لَنَبْلُوَنَّكُم la-nabluwannakum — racine b-l-w : mettre à l’épreuve pour révéler une réalité déjà présente, non pour créer une qualité nouvelle. Double confirmation (lām + nūn de renforcement) : l’épreuve est présentée comme certaine. بَشَّرَ bashshara — racine b-sh-r : la peau, le visage — porte structurellement la bonne nouvelle, ce qui se lit sur le visage avant d’être dit. Forme II intensive. Dans le Coran, bashshara est systématiquement opposé à andhara (avertir d’un danger) comme les deux pôles de la parole du rasūl. Le contenu de cette bonne nouvelle n’est pas donné dans ce verset — il vient en S.2:157 : le bashshir est une ouverture, une promesse suspendue à sa clôture.

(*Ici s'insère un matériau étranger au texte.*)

(* ===== verification/AddQueue.v ===== *)
(** * AddQueue: NVM_ADD_USER_QUEUE and the ioctl dispatcher
    (snvme/snvm_dev_ioctl.c)

    The handler in the stages the code has: validate the batch, check the
    controller and the group, resolve every pair of ring addresses to maps of
    the group, take queue ids, create the queues on the controller, commit them
    to the group, copy the answer out; with the two roll-back paths. *)
From S2P Require Import Prelude.
From S2P Require Import Uapi.
From S2P Require Import Kernel.
From S2P Require Import QidPool.
From S2P Require Import Map.
From S2P Require Import MapGpu.
From S2P Require Import Ctrl.
From S2P Require Import Qgroup.
From S2P Require Import DevIoctl.

Section add_queue.
Context `{E : Env} `{P : PeerMemory}.

(** ** Validation *)

(** The pairs below [i] that clash with pair [p]. *)
Definition pair_clash (p q : nvm_user_queue_pair_in) : bool :=
  bool_decide (sq_vaddr p = sq_vaddr q) || bool_decide (cq_vaddr p = cq_vaddr q).

Definition pair_bad (p : nvm_user_queue_pair_in) : bool :=
  bool_decide (sq_vaddr p = 0) || bool_decide (cq_vaddr p = 0)
  || bool_decide (sq_vaddr p = cq_vaddr p).

(** The duplicate-detection loop: [seen] are the pairs [0..i). *)
Fixpoint pairs_ok (seen todo : list nvm_user_queue_pair_in) : bool :=
  match todo with
  | [] => true
  | p :: todo =>
      negb (pair_bad p) && negb (existsb (pair_clash p) seen) && pairs_ok (seen ++ [p]) todo
  end.

(** The first nr_pairs entries of the request. *)
Definition batch (req : nvm_ioctl_add_user_queue) : list nvm_user_queue_pair_in :=
  take (Z.to_nat (nr_pairs req)) (pairs req).

Definition check_add_request (req : nvm_ioctl_add_user_queue) : K unit :=
  guard_err (bool_decide (auq_flags req ≠ 0)) EINVAL;;
  guard_err (negb (forallb (λ x, bool_decide (x = 0)) (auq_reserved req))) EINVAL;;
  guard_err (bool_decide (nr_pairs req = 0)
             || bool_decide (NVM_MAX_QUEUES_PER_GROUP < nr_pairs req)) EINVAL;;
  guard_err (negb (pairs_ok [] (batch req))) EINVAL.

(** ** Resolving ring addresses *)

Definition ring_mask (md : map) (vaddr : Z) : Z :=
  mask_page (if bool_decide (m_page_size md = 0) then PAGE_SIZE else m_page_size md) vaddr.

Definition ring_match (md : map) (vaddr kind : Z) : bool :=
  bool_decide (m_vaddr md = ring_mask md vaddr)
  && (bool_decide (m_kind md = NVM_MAP_KIND_UNSPECIFIED) || bool_decide (m_kind md = kind)).

(** The list_for_each_entry over g->maps, with the two candidates so far. *)
Fixpoint resolve_pair (ms : list mapid) (p : nvm_user_queue_pair_in)
    (m_sq m_cq : option mapid) : K (option mapid * option mapid) :=
  match ms with
  | [] => mret (m_sq, m_cq)
  | m :: ms =>
      md ← the_map m;
      if bool_decide (m_kind md = NVM_MAP_KIND_DATA) then resolve_pair ms p m_sq m_cq
      else
        let m_sq := if ring_match md (sq_vaddr p) NVM_MAP_KIND_RING_SQ then Some m else m_sq in
        let m_cq := if ring_match md (cq_vaddr p) NVM_MAP_KIND_RING_CQ then Some m else m_cq in
        match m_sq, m_cq with
        | Some _, Some _ => mret (m_sq, m_cq)
        | _, _ => resolve_pair ms p m_sq m_cq
        end
  end.

Fixpoint resolve_pairs (ms : list mapid) (ps : list nvm_user_queue_pair_in) :
    K (list (mapid * mapid)) :=
  match ps with
  | [] => mret []
  | p :: ps =>
      r ← resolve_pair ms p None None;
      match r with
      | (Some sq, Some cq) => rest ← resolve_pairs ms ps; mret ((sq, cq) :: rest)
      | _ => fail ENOENT
      end
  end.

(** ** Queue creation on the controller *)

(** Create CQ then SQ for every pair; stops at the first failure, having
    deleted the CQ of a half-made pair.  Returns rc and the ids completed. *)
Fixpoint create_queues (ndev : nvme_dev) (todo : list (Z * (mapid * mapid))) (created : list Z) :
    K (Z * list Z) :=
  match todo with
  | [] => mret (0, created)
  | (qid, (sq, cq)) :: todo =>
      rc ← adapter_alloc_cq_user ndev cq qid;
      if bool_decide (rc ≠ 0) then mret (rc, created) else
      rc ← adapter_alloc_sq_user ndev sq qid;
      if bool_decide (rc ≠ 0) then adapter_delete_cq qid;; mret (rc, created) else
      create_queues ndev todo (created ++ [qid])
  end.

(** rollback_unlocked: delete the completed pairs in reverse, free every id. *)
Definition add_rollback (c : cid) (created qids : list Z) : K unit :=
  for_each (λ qid, adapter_delete_sq qid;; adapter_delete_cq qid;; mret tt) (rev created);;
  with_ctrl c (for_each snvm_user_qid_free_locked qids).

(** ** Commit and copy-out *)

Definition sq_doorbell (ndev : nvme_dev) (qid : Z) : Z :=
  u32 (NVME_REG_DBS + qid * 2 * db_stride ndev * 4).
Definition cq_doorbell (ndev : nvme_dev) (qid : Z) : Z :=
  u32 (NVME_REG_DBS + (qid * 2 + 1) * db_stride ndev * 4).

(** uq->qid = qid; uq->alive = 1 for the slots from [cur] on. *)
Fixpoint commit_slots (cur : Z) (qids : list Z) (slots : list snvm_user_queue) :
    option (list snvm_user_queue) :=
  match qids with
  | [] => Some slots
  | qid :: qids =>
      match slots !! Z.to_nat cur with
      | None => None
      | Some _ => commit_slots (cur + 1) qids (<[Z.to_nat cur := mk_uq qid true]> slots)
      end
  end.

(** Write out_pairs[i] for the new queues; the rest is echoed. *)
Definition fill_out (ndev : nvme_dev) (qids : list Z) (outs : list nvm_user_queue_pair_out) :
    list nvm_user_queue_pair_out :=
  zip_with (λ qid o, mk_pair_out (sq_doorbell ndev qid) (cq_doorbell ndev qid) qid (out_reserved o))
    qids outs ++ drop (length qids) outs.

Definition add_response (ndev : nvme_dev) (qids : list Z) (req : nvm_ioctl_add_user_queue) :
    nvm_ioctl_add_user_queue :=
  mk_add_user_queue (auq_group_id req) (nr_pairs req) (auq_flags req) (auq_reserved req)
    (pairs req) (fill_out ndev qids (out_pairs req)).

(** The slots a failed copy-out reverts: queues[cur_queues - nr_pairs + k]. *)
Fixpoint revert_slots (fd : fdid) (gi : nat) (c : cid) (first : Z) (n : nat) : K unit :=
  match n with
  | O => mret tt
  | S n =>
      own ← the_owner fd;
      own ← from_opt NullDeref own;
      g ← from_opt UseAfterFree (own_groups own !! gi);
      uq ← from_opt OutOfBounds (g_queues g !! Z.to_nat first);
      adapter_delete_sq (uq_qid uq);;
      adapter_delete_cq (uq_qid uq);;
      upd_group fd gi (λ g, g <| g_queues ::= alter (λ u, u <| uq_alive := false |>) (Z.to_nat first) |>);;
      with_ctrl c (snvm_user_qid_free_locked (uq_qid uq));;
      revert_slots fd gi c (first + 1) n
  end.

(** The first critical section: everything under groups_lock up to the
    commit.  Returns the position of the group, the device and the ids. *)
Definition add_locked (fd : fdid) (c : cid) (own : snvm_dev_owner) (req : nvm_ioctl_add_user_queue)
    (ndev : nvme_dev) : K (nat * list Z) :=
  match find_qgroup_locked own (auq_group_id req) with
  | None => fail ENOENT
  | Some (gi, g) =>
      guard_err (bool_decide (g_max_queues g < u32 (g_cur_queues g + nr_pairs req))) EBUSY;;
      rings ← resolve_pairs (g_maps g) (batch req);
      ok ← kalloc;
      with_ctrl c (snvm_user_qid_pool_init_locked ok (Some ndev));;
      qids ← with_ctrl c (snvm_user_qid_alloc_locked (nr_pairs req));
      '(rc, created) ← create_queues ndev (zip qids rings) [];
      if bool_decide (rc ≠ 0) then add_rollback c created qids;; fail (- rc)
      else
      slots ← from_opt OutOfBounds (commit_slots (g_cur_queues g) qids (g_queues g));
      upd_group fd gi (λ g, g <| g_queues := slots |>
                              <| g_cur_queues ::= λ n, u32 (n + nr_pairs req) |>);;
      mret (gi, qids)
  end.

(** The second one: copy_to_user failed after the commit. *)
Definition add_revert (fd : fdid) (c : cid) (gi : nat) (nr : Z) : K unit :=
  own ← the_owner fd;
  own ← from_opt NullDeref own;
  g ← from_opt UseAfterFree (own_groups own !! gi);
  revert_slots fd gi c (u32 (g_cur_queues g - nr)) (Z.to_nat nr);;
  upd_group fd gi (λ g, g <| g_cur_queues ::= λ n, u32 (n - nr) |>).

Definition ioctl_add_user_queue (fd : fdid) (c : cid) (req : nvm_ioctl_add_user_queue) : K (Z * uout) :=
  own ← the_owner fd;
  match own with
  | None => fail ENODEV
  | Some own =>
      ok ← kalloc;
      guard_err (negb ok) ENOMEM;;
      copy_from_user;;
      check_add_request req;;
      ndev ← snvm_ctrl_get_live_ndev (Some c);
      match ndev with
      | None => fail ENODEV
      | Some ndev =>
          '(gi, qids) ← add_locked fd c own req ndev;
          left ← copy_to_user;
          if bool_decide (left ≠ 0) then add_revert fd c gi (nr_pairs req);; fail EFAULT
          else mret (0, OutAdd (add_response ndev qids req))
      end
  end.

(** ** The dispatcher *)
Definition snvm_dev_map_ioctl (cur : task) (fd : fdid) (cmd : Z) (arg : uarg) : K (Z * uout) :=
  fl ← the_file fd;
  found ← ctrl_find_by_inode (f_inode fl);
  match found with
  | None => fail EBADF
  | Some c =>
      match decode_ioctl cmd with
      | Some NVM_MAP_HOST_MEMORY => ioctl_map_host cur fd c (arg_map arg)
      | Some NVM_MAP_DEVICE_MEMORY => ioctl_map_device cur fd c (arg_map arg)
      | Some NVM_UNMAP_HOST_MEMORY => ioctl_unmap cur fd HostList (arg_u64 arg)
      | Some NVM_UNMAP_DEVICE_MEMORY => ioctl_unmap cur fd DeviceList (arg_u64 arg)
      | Some NVM_UNMAP_DEVICE_QUEUE_MEMORY => ioctl_unmap_queue cur (arg_u64 arg)
      | Some NVM_GET_DEV_INFO => ioctl_get_dev_info c
      | Some NVM_CREATE_QUEUE_GROUP => ioctl_create_group fd c (arg_group arg)
      | Some NVM_DESTROY_QUEUE_GROUP => ioctl_destroy_group fd c (arg_u32 arg)
      | Some NVM_ADD_USER_QUEUE => ioctl_add_user_queue fd c (arg_add arg)
      | Some NVM_SET_KERNEL_IOQ_CAP => ioctl_set_cap c (arg_u32 arg)
      | _ => ioctl_default fd c cmd
      end
  end.
End add_queue.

S.2:156 · Identification des ṣābirīn

S.2:156
ٱلَّذِينَ إِذَآ أَصَٰبَتْهُم مُّصِيبَةٌ قَالُوٓا۟ إِنَّا لِلَّهِ وَإِنَّآ إِلَيْهِ رَٰجِعُونَ
Alladhīna idhā aṣābathum muṣībatun qālū innā li-llāhi wa-innā ilayhi rājiʿūn Ceux qu’une muṣība atteint disent : « Nous appartenons à Allaah et c’est vers Lui que nous revenons. »

Notes lexicales

مُصِيبَة muṣība — racine ṣ-w-b : ce qui atteint, ce qui touche juste. Ibn Fāris (Maqāyīs) : l’atteinte précise, la flèche qui trouve sa cible. La muṣība est ce qui atteint directement, personnellement — non un événement lointain. إِنَّا لِلَّهِ innā li-llāh — lām d’appartenance : nous sommes à Allaah, nous Lui appartenons. Affirmation d’appartenance ontologique, non pas « nous acceptons ce qu’Allaah décide » mais « nous sommes de Lui ». رَاجِعُون rājiʿūn — racine r-j-ʿ : le retour vers un point d’origine, faisant écho au vocabulaire de la tawba (S.2:160) sans s’y confondre.


S.2:157 · Le soutien et la guidance pour les ṣābirīn

S.2:157
أُو۟لَٰٓئِكَ عَلَيْهِمْ صَلَوَٰتٌ مِّن رَّبِّهِمْ وَرَحْمَةٌ ۖ وَأُو۟لَٰٓئِكَ هُمُ ٱلْمُهْتَدُونَ
Ulāʾika ʿalayhim ṣalawātun min rabbihim wa-raḥmatun — wa-ulāʾika humu l-muhtadūn Sur ceux-là : des ṣalawāt de leur Seigneur et une raḥma — et ce sont eux les muhtadūn.

Notes lexicales

صَلَوَات ṣalawāt — racine ṣ-l-w. Al-Farāhīdī (Kitāb al-ʿAyn) : al-ṣalā, la région lombaire, le bas du dos, siège de l’élan et du soutien physique. Ce que l’on peut dire lorsqu’on parle d’Allaah sous ce terme : un soutien actif, une propulsion accordée. Les ṣalawāt venant du Seigneur sont un soutien réel accordé aux ṣābirīn — non une prière rituelle qu’Allaah accomplirait. Attribuer à Allaah un acte rituel conçu pour les créatures constituerait un anthropomorphisme que la racine ne porte pas et que laysa ka-mithlihi shayʾ (S.42:11) exclut. Ce verset clôt le bloc en répondant explicitement à la promesse suspendue de S.2:155 (wa-bashshiri l-ṣābirīn) : le contenu de la bonne nouvelle est ce soutien et cette raḥma.